1970’li Yılların Sonlarında Ankara
Dondurucu kış ayları… Bizler savruluyoruz o semtten bu semte…
Karşıyaka mezarlığında ya bir şehidimizin otopsisine koşuyoruz, ya gecekondulardan gelen bir kahvehane taranma haberine…
Soğuğa, kara, kışa ve olanca düşmanlıklara, ülkücü gençleri kendilerine hasım belleyen bütün bloklara rağmen okuyor, araştırıyor ve düşünüyoruz.
Düşünürken ve okurken yaptığımız en rahatlatıcı şey de müzik dinlemek.
Ne bir konçerto, ne senfoni, ne havy metal ne de başkaları…
Reşidov’dan “Ayrılık, ayrılık, aman ayrılık / Her bir dertten olar yaman ayrılık”ı dinliyoruz.
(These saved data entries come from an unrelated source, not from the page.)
(** The copy loop of [addFileToZip]: the entry's bytes go to the archive
    writer, the shared counter and the progress record advance. *)
Fixpoint compress_copy (ps : gmap gostring Progress) (progressID : gostring)
    (compressedBytes totalSize : Z) (bufs : list (list byte))
  : gmap gostring Progress * Z * option error :=
  match bufs with
  | [] => (ps, compressedBytes, None)
  | buf :: rest =>
      let newVal := add64 compressedBytes (Z.of_nat (length buf)) in
      match bump_progress ps progressID newVal totalSize with
      | inl p => (ps, newVal, Some (Panic p))
      | inr ps => compress_copy ps progressID newVal totalSize rest
      end
  end.

(** The archive under construction, with the shared byte counter and the
    progress store: what [addFileToZip] and [addDirectoryToZip] change. *)
Record archive : Type := mkArchive {
  entries : list ZipFile;
  compressedBytes : Z;
  store : gmap gostring Progress
}.

(** [addFileToZip]. *)
Definition addFileToZip (f : os.filesystem) (a : archive)
    (filePath zipPath : gostring) (totalSize : Z) (progressID : gostring)
  : archive * option error :=
  match os.ReadFile f filePath with
  | Err e => (a, Some e)
  | Ok data =>
      let entry := mkZipFile zipPath false (Z.of_nat (length data)) (Ok data) in
      let '(ps, n, err) :=
        compress_copy (store a) progressID (compressedBytes a) totalSize
          (buffers DefaultBufferSize data) in
      (mkArchive (entries a ++ [entry]) n ps, err)
  end.

(** The callback [addDirectoryToZip] gives to [filepath.Walk], run over the
    visits in order until one returns an error. *)
Fixpoint walk_entries (f : os.filesystem) (a : archive)
    (dirPath zipPath : gostring) (totalSize : Z) (progressID : gostring)
    (visits : list (gostring * node)) : archive * option error :=
  match visits with
  | [] => (a, None)
  | (path, info) :: rest =>
      match filepath.Rel dirPath path with
      | Err e => (a, Some e)
      | Ok relPath =>
          let entryPath := filepath.Join [zipPath; relPath] in
          match info with
          | NDir =>
              let entry := mkZipFile (entryPath ++ "/") false 0 (Ok []) in
              walk_entries f (mkArchive (entries a ++ [entry]) (compressedBytes a) (store a))
                dirPath zipPath totalSize progressID rest
          | NFile _ =>
              match addFileToZip f a path entryPath totalSize progressID with
              | (a, Some e) => (a, Some e)
              | (a, None) => walk_entries f a dirPath zipPath totalSize progressID rest
              end
          end
      end
  end.

(** [addDirectoryToZip]. *)
Definition addDirectoryToZip (h : host) (f : os.filesystem) (a : archive)
    (dirPath zipPath : gostring) (totalSize : Z) (progressID : gostring)
  : archive * option error :=
  walk_entries f a dirPath zipPath totalSize progressID (Walk h f dirPath).

(** The first loop of [Compress]: the inputs that resolve and exist, and
    the sum of their sizes.  An input that does not resolve or does not
    exist is passed over ([continue]). *)
Fixpoint valid_inputs (h : host) (s : service) (f : os.filesystem)
    (paths : list gostring) (validPaths : list gostring) (totalSize : Z)
  : list gostring * Z :=
  match paths with
  | [] => (validPaths, totalSize)
  | p :: rest =>
      match ValidatePath (Getwd h) (basePath s) p with
      | Err _ => valid_inputs h s f rest validPaths totalSize
      | Ok fullPath =>
          if negb (PathExists f fullPath)
          then valid_inputs h s f rest validPaths totalSize
          else
            let size :=
              if IsDir f fullPath then GetDirectorySize h f fullPath
              else match os.Stat f fullPath with
                   | Ok n => node_size n
                   | Err _ => 0
                   end in
            valid_inputs h s f rest (validPaths ++ [fullPath]) (add64 totalSize size)
      end
  end.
Azerbaycan Türk’ü bir soydaş sanatçıyı hiç görmeden, tanımadan sesi ve nağmesiyle içimize dolduruyoruz.
Müzik kasedini nereden, kim hangi zor şartlarda getirdi, bilmiyoruz ve çoğaltıyoruz Ayrılık’ı.
Reşidov’u bilmek, Azerbaycan’ı bilmek ve bütün Türk dünyasını sevmek demek o günlerde.
Bir de “Süseni mahmur yakası baba / Yoktur o yarın vefası baba / Hacımolla Seyyid balası vay vay / Diye diye dilden oldum Allah / Bala bala yardan oldum.” dizeleriyle yüreğimize mıhlanan Kerkük türküleri.
Bu türkülerle içimizin Türk dünyasını çoğaltıyoruz. Kerkük türkülerini bilmeyen, Mehmet Özbek ve Abdurrahman Kızılay’ı dinlemeyen ülkücü yok, o soğuk, tipili Ankara günlerinde.
Ve oralardan gelmiş, Kerkük’ten, Güney Azerbaycan’dan üniversite okumak için yolu hasbelkader Türkiye’ye düşmüş arkadaşlarımız…
Kayseri Yurdundan Nihayet ve Üsame kardeşler…
Onları anıp da Sevim Menteş’i, Hatice Saygılı’yı anmamak olur mu? Kerkük’ten, Güney Azerbaycan’dan gelen Türk kızlarının, Üsame ve Nihayet’in hamisi, ablaları, ve eşimin Ankara Tıptaki Kerküklü arkadaşları: Gazi ve Necdet; onların akrabası olan Hüner.
Gazi; iki sebepten hep hafızamda kaldı: Birincisi, adının Mustafa Kemal’i çağrıştırması, (Türkiye Türkleri olarak biz çocuklarımıza bu ismi koyma alışkanlığına sahip değildik.) ikincisi de nezaket ve samimiyetle bakışları…
Necdet’i de hiç unutmadım. Çünkü o da bize, Türkiye Türklerinin pek yapmadığı bir dolma çeşidini, yani soğan sarmasını yapıyordu.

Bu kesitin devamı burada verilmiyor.